Andrew Sullivan has posted a striking quotation today (via the blog Reasons and Opinions) from the martyred archbishop Óscar Romero:
There is no dichotomy between man and God's image.
Whoever tortures a human being,
whoever abuses a human being,
whoever outrages a human being,
abuses God's image.
Please follow me over the jump to learn why Romero's words are so important on this Valentine's Day.
This is a day supposedly dedicated to the celebration of love. But in a nation whose "government by the people" is now dedicated to the proposition that some can be tortured and abused in our name, Romero’s words remind us that love is not only sweet and charming and sensual: it can be the most terrible of rebukes against those who cause suffering--and the most powerful of weapons for those who would change the world.
Óscar Arnulfo Romero y Galdámez (1917-1980) was the Archbishop of San Salvador whose fearless advocacy for the poor and the oppressed eventually caused him to be assassinated--most likely by a government-sanctioned death squad--as he was celebrating Mass. His life and death are a witness to the uncompromising power of active love.
Romero’s rebuke to torturers, quoted above, draw on the foundational text of Judaism and Christianity, Genesis 1:27: "So God created man in his own image, in the image of God created he him; male and female created he them"; and on the starkest words of the New Testament, Matthew 25:40: "And the King shall answer and say unto them, Verily I say unto you, Inasmuch as ye have done it unto one of the least of these my brethren, ye have done it unto me."
Here are more of Romero’s words that challenge our nation and all of us on this day that we claim to dedicate to love (and you can read more here and here, among many other places):
You are killing your own brothers.
Any human order to kill must be subordinate to the law of God, which says, 'Thou shalt not kill'.
No soldier is obliged to obey an order contrary to the law of God.
No one has to obey an immoral law.
It is high time you obeyed your consciences rather than sinful orders.
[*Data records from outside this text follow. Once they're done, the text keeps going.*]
(** [Generate] once the driver is open and the fetcher chosen. *)
Lemma Generate_after_open {DB : Type} (U : UnicodeTables) (P : platform)
    (D : drivers DB) (F : flags) (driverName exampleDataSourceName : gostring)
    (db : DB) (sf : schemaFetcher) :
  outputPath F <> [] -> databaseConnection F <> [] ->
  sql_Open D driverName (databaseConnection F) = inl db ->
  fetcherOf D driverName db = Some sf ->
  Generate U P D F driverName exampleDataSourceName
  = bind (emit GetDatabaseNameCalled) (fun _ =>
      match GetDatabaseName sf with
      | inr err => pure (Fail err)
      | inl dbName =>
          if isEmpty dbName then pure (Fail (str "no database selected"))
          else generateUnits U P F sf dbName (explicitTablesOf F) (forceCasesOf F)
      end).
Proof.
  intros Ho Hd Hopen Hsf.
  unfold Generate, getSchemaFetcherFactory, fetcherOf in *.
  rewrite (isEmpty_false _ Ho), (isEmpty_false _ Hd), Hopen.
  unfold ret, emit, pure. cbn [bind app].
  destruct (gostring_eqb driverName (str "mysql"));
    [|destruct (gostring_eqb driverName (str "sqlite3"));
      [|destruct (gostring_eqb driverName (str "postgres"))]];
    try discriminate; injection Hsf as <-; cbn [bind app];
    destruct (GetDatabaseName _) as [dbName|err]; try reflexivity;
    destruct (isEmpty dbName); try reflexivity;
    destruct (generateUnits _ _ _ _ _ _ _) as [tr' o']; reflexivity.
Qed.

(** X5. Without an output path or without a database connection, [Generate]
    prints the usage text to the standard error stream and exits with
    status 1: the driver is not opened, no fetcher is asked, no file is
    written, whatever the driver name is. *)
Theorem X5_usage_exit {DB : Type} (U : UnicodeTables) (P : platform)
    (D : drivers DB) (F : flags) (driverName exampleDataSourceName : gostring)
    (Hmissing : outputPath F = [] \/ databaseConnection F = []) :
  exists usage,
    Generate U P D F driverName exampleDataSourceName
    = ([StderrWritten usage], Exit 1)
    /\ usage
       = str "Usage:" ++ nl ++ tab ++ os_Args0 P
         ++ str " -o outpath -d datasource [-t table1,table2,...] [-forcecases ID,IDs,HTML] dataSourceName"
         ++ nl ++ str "Example:" ++ nl ++ tab ++ os_Args0 P ++ str " " ++ dquote
         ++ str "-o ./ -d " ++ exampleDataSourceName ++ dquote ++ nl.
Proof.
  eexists. split.
  - unfold Generate, printUsageAndExit, emit, pure, ret.
    destruct (isEmpty (outputPath F)) eqn:Ho; [reflexivity|].
    destruct Hmissing as [H | H]; [rewrite H in Ho; discriminate|].
    rewrite H. reflexivity.
  - cbn [List.concat]. rewrite app_nil_r, <- !app_assoc. reflexivity.
Qed.

Lemma X5_usage_exit_witness :
  outputPath {| outputPath := []; databaseConnection := str "user:pw@/shop";
                tables := []; forcecases := [] |} = []
  /\ exists usage,
       Generate excerpt Example.machine Example.registered
         {| outputPath := []; databaseConnection := str "user:pw@/shop";
            tables := []; forcecases := [] |}
         (str "oracle") (str "dsn")
       = ([StderrWritten usage], Exit 1).
Proof.
  split; [reflexivity|].
  destruct (X5_usage_exit excerpt Example.machine Example.registered
              {| outputPath := []; databaseConnection := str "user:pw@/shop";
                 tables := []; forcecases := [] |}
              (str "oracle") (str "dsn") (or_introl eq_refl))
    as (usage & Hrun & _).
  exists usage. exact Hrun.
Defined.

(** X6. With both flags given, [Generate] opens the driver before it looks
    at the driver name: an error of sql.Open is returned as it is, also for
    a name the package does not support; when the open succeeds and the name
    is none of "mysql", "sqlite3" and "postgres" (compared exactly), the run
    prints "unsupported driver" with the name and exits with status 2.  In
    both cases no fetcher is asked and no file is written. *)
Theorem X6_driver_errors {DB : Type} (U : UnicodeTables) (P : platform)
    (D : drivers DB) (F : flags) (driverName exampleDataSourceName : gostring)
    (Hout : outputPath F <> []) (Hdbc : databaseConnection F <> []) :
  (forall err,
     sql_Open D driverName (databaseConnection F) = inr err ->
     Generate U P D F driverName exampleDataSourceName = ([], Fail err))
  /\ (forall db,
        sql_Open D driverName (databaseConnection F) = inl db ->
        ~ In driverName [str "mysql"; str "sqlite3"; str "postgres"] ->
        Generate U P D F driverName exampleDataSourceName
        = ([StderrWritten (str "unsupported driver " ++ driverName ++ nl)],
           Exit 2)).
Proof.
  unfold Generate, getSchemaFetcherFactory.
  rewrite (isEmpty_false _ Hout), (isEmpty_false _ Hdbc).
  unfold ret, emit, pure. cbn [bind app].
  split.
  - intros err ->. reflexivity.
  - intros db -> Hnot.
    assert (Hneq : forall name, In name [str "mysql"; str "sqlite3"; str "postgres"] ->
                                gostring_eqb driverName name = false).
    { intros name Hin. destruct (gostring_eqb driverName name) eqn:Heq; [|reflexivity].
      apply gostring_eqb_eq in Heq. subst name. contradiction. }
    rewrite !Hneq by (cbn; auto). reflexivity.
Qed.

Lemma X6_driver_errors_witness :
  outputPath (Example.commandLine "") <> []
  /\ databaseConnection (Example.commandLine "") <> []
  /\ ~ In (str "MySQL") [str "mysql"; str "sqlite3"; str "postgres"]
  /\ Generate excerpt Example.machine Example.registered (Example.commandLine "")
       (str "MySQL") (str "dsn")
     = ([StderrWritten (str "unsupported driver MySQL" ++ nl)], Exit 2).
Proof.
  assert (Hout : outputPath (Example.commandLine "") <> []) by discriminate.
  assert (Hdbc : databaseConnection (Example.commandLine "") <> []) by discriminate.
  assert (Hnot : ~ In (str "MySQL") [str "mysql"; str "sqlite3"; str "postgres"])
    by (intros H; repeat destruct H as [H | H]; discriminate || exact H).
  split; [exact Hout|]. split; [exact Hdbc|]. split; [exact Hnot|].
  exact (proj2 (X6_driver_errors excerpt Example.machine Example.registered
                  (Example.commandLine "") (str "MySQL") (str "dsn") Hout Hdbc)
               tt eq_refl Hnot).
Defined.

(** X7. When the database cannot be named or the tables cannot be listed,
    the run returns the error and writes nothing: an error of
    GetDatabaseName or, with no -t list, of GetTableNames is returned as it
    is, and an empty database name gives "no database selected" without
    GetTableNames being called. *)
Theorem X7_discovery_errors {DB : Type} (U : UnicodeTables) (P : platform)
    (D : drivers DB) (F : flags) (driverName exampleDataSourceName : gostring)
    (db : DB) (sf : schemaFetcher)
    (Hout : outputPath F <> []) (Hdbc : databaseConnection F <> [])
    (Hopen : sql_Open D driverName (databaseConnection F) = inl db)
    (Hsf : fetcherOf D driverName db = Some sf) :
  (forall err,
     GetDatabaseName sf = inr err ->
     Generate U P D F driverName exampleDataSourceName
     = ([GetDatabaseNameCalled], Fail err))
  /\ (GetDatabaseName sf = inl [] ->
      Generate U P D F driverName exampleDataSourceName
      = ([GetDatabaseNameCalled], Fail (str "no database selected")))
  /\ (forall dbName err,
        GetDatabaseName sf = inl dbName -> dbName <> [] ->
        tables F = [] -> GetTableNames sf = inr err ->
        Generate U P D F driverName exampleDataSourceName
        = ([GetDatabaseNameCalled; GetTableNamesCalled], Fail err)).
Proof.
  rewrite (Generate_after_open U P D F driverName exampleDataSourceName db sf)
    by assumption.
  unfold emit, pure.
  repeat split.
  - intros err ->. reflexivity.
  - intros ->. reflexivity.
  - intros dbName err -> Hne Htables Hnames.
    rewrite (isEmpty_false _ Hne).
    unfold generateUnits, explicitTablesOf. rewrite Htables, Hnames. reflexivity.
Qed.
Many indeed would like, as the song says,
a pocket-God,
a God to get along with their idols,
a God satisfied with the way they pay their workers,
a God who approves of their atrocities.
How can people pray the Our Father to that God
when they treat him as one of their servants
or one of their employees?
. . . [T]hose who call themselves atheists,
when they are humane,
fulfill the essence of a relationship
that God wants among human beings:
Love.
We know that every effort to better society,
especially when injustice and sin are so ingrained,
is an effort that God blesses,
that God wants,
that God demands of us.
And this:
We have never preached violence,
except the violence of love,
which left Christ nailed to a cross,
the violence that we each must do to ourselves
to overcome our selfishness
and such cruel inequalities among us.
The violence we preach is not the violence of the sword,
the violence of hatred.
It is the violence of love,
of brotherhood,
the violence that wills to beat weapons
into sickles for work.
On this day when we celebrate love with candies and flowers, let us also renew in ourselves the violence of love.